The fourth in a series of biophysical questions (one, two, three).
If you put your hand on your chest you’ll probably realize that your heart is a bit left-of-center. Or perhaps not: about one in 10,000 people have their heart on the right. No one’s heart lies exactly on the body’s midline, nor does anyone’s liver (generally on the right). This is, if you think about it, amazing: we’re roughly left-right symmetric, but not quite; the asymmetry isn’t random, with half the population having left-side hearts and half right-side hearts, but rather is well-controlled. Why? What guides the positioning of our organs and nudges them towards a precise asymmetry?
The answer isn’t known in detail — and even if it were, the aim of this series is to highlight questions, not answers — but we know that fluid flows established when you were a tiny embryo are a key aspect of it. Hair-like cellular projections called cilia push liquid leftward rather than rightward in a microscopic, cavern-like organ. Proteins carried along by the fluid initiate the first stages of anatomical left-right asymmetry. (This of course begs the question of where the cilia’s directionality comes from…)

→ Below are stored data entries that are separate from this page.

(* ===== verification/Reassign.v ===== *)
(** [reassign_partitions.rs]: the [krabka reassign-partitions] command, from its
    validated command line to the requests it sends and the report it prints. *)

From S2P Require Import Connection.
From S2P Require Import Prelude Collections Rust Jvm JavaRandom Placer Json TopicPartition.
From S2P Require Import KafkaErrors Output Program Admin Cluster ReassignFiles ReassignPlan.

Definition BROKER_LEVEL_THROTTLES : list string := [LEADER_RATE; FOLLOWER_RATE; LOG_DIR_RATE].
Definition TOPIC_LEVEL_THROTTLES : list string := [LEADER_REPLICAS; FOLLOWER_REPLICAS].
Definition REPLICA_NOT_AVAILABLE : Z := 9.

Definition CANNOT_EXECUTE_BECAUSE_OF_EXISTING : string :=
  "Cannot execute because there is an existing partition assignment.  Use --additional to override this and create a new partition assignment in addition to the existing one. The --additional flag can also be used to change the throttle by resubmitting the current reassignment.".

Definition ALLOW_REPLICATION_FACTOR_CHANGE_UNSUPPORTED : string :=
  "The broker does not support the AllowReplicationFactorChange option for the AlterPartitionReassignments API. Consider re-sending the request without the option or updating the server version".

(** ** The command line *)

(** Each flag is an [Option<bool>] that is set when the flag is present. *)
Record ReassignPartitionsArgs := {
  args_connection : ConnectionArgs;
  args_generate : option bool;
  args_execute : option bool;
  args_verify : option bool;
  args_cancel : option bool;
  args_list : option bool;
  args_reassignment_json_file : option string;
  args_topics_to_move_json_file : option string;
  args_broker_list : option string;
  args_disable_rack_aware : option bool;
  args_throttle : option Z;
  args_replica_alter_log_dirs_throttle : option Z;
  args_additional : option bool;
  args_preserve_throttles : option bool;
  args_disallow_replication_factor_change : option bool;
  args_topic : option string;
  args_replication_factor : option Z;
  args_confirm : ConfirmArgs
}.

Inductive Action :=
  | Generate (topics_file broker_list : string) (rack_aware : bool)
  | Execute (file : string) (additional : bool) (throttle log_dir_throttle : Z)
      (disallow_replication_factor_change : bool)
  | Verify (file : string) (preserve_throttles : bool)
  | Cancel (file : string) (preserve_throttles : bool)
  | ListActive
  | ReplicationFactor (topic : string) (replication_factor : Z) (execute : bool).

Definition permitted_options (action : string) (bootstrap_server : bool) : list string :=
  let bootstrap := if bootstrap_server then "bootstrap-server" else "bootstrap-controller" in
  if bool_decide (action = "verify") then
    ["bootstrap-server"; "reassignment-json-file"; "preserve-throttles"]
  else if bool_decide (action = "generate") then
    ["bootstrap-server"; "topics-to-move-json-file"; "broker-list"; "disable-rack-aware"]
  else if bool_decide (action = "execute") then
    ["reassignment-json-file"; "additional"; "bootstrap-server"; "throttle";
     "replica-alter-log-dirs-throttle"; "disallow-replication-factor-change"]
  else if bool_decide (action = "cancel") then
    [bootstrap; "reassignment-json-file"; "preserve-throttles"]
  else [bootstrap].

Definition DRY_RUN_ONLY : string :=
  "--dry-run and --yes are only valid with --execute or --cancel".

Definition validate_replication_factor (a : ReassignPartitionsArgs) (action : string)
    : result string Action :=
  match args_topic a, args_replication_factor a with
  | Some topic, Some replication_factor =>
      let others :=
        is_some (args_reassignment_json_file a)
        || is_some (args_topics_to_move_json_file a)
        || is_some (args_broker_list a)
        || is_some (args_disable_rack_aware a)
        || is_some (args_throttle a)
        || is_some (args_replica_alter_log_dirs_throttle a)
        || is_some (args_additional a)
        || is_some (args_preserve_throttles a)
        || is_some (args_disallow_replication_factor_change a)
        || negb (bool_decide (bootstrap_controller (args_connection a) = [])) in
      if negb (bool_decide (action ∈ ["execute"; "verify"])) || others then
        Err "--topic and --replication-factor take only --execute or --verify and the broker connection flags"
      else if bool_decide (action = "verify")
              && (dry_run_flag (args_confirm a) || yes_flag (args_confirm a)) then
        Err DRY_RUN_ONLY
      else Ok (ReplicationFactor topic replication_factor (bool_decide (action = "execute")))
  | _, _ => Err "--topic and --replication-factor must be given together"
  end.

The asymmetry is not, by the way, a topic I elaborate on in my soon-to-be-released popular science book on biophysics, So Simple A Beginning. I thought for #4 in this series I’d deliberately pick something outside its range — biophysics is a vast subject. I do, however, describe the strange ways in which cilia must contort themselves to generate flows — relevant to many phenomena inside you — as well as other aspects of embryonic development such as how you got a nice array of evenly spaced vertebrae by building a clock out of cells. Obligatory links to the book: My description; publisher’s page; Amazon page.
If you do want to learn more about left-right asymmetry, including its manifestations in writing and culture (for example, social attitudes towards left-handers), I highly recommend Chris McManus’ Right Hand, Left Hand: The Origins of Asymmetry in Brains, Bodies, Atoms and Cultures.
Today’s illustration is, of course, two hearts. Drawing one was easy; drawing the other as the mirror-image of the first was surprisingly difficult.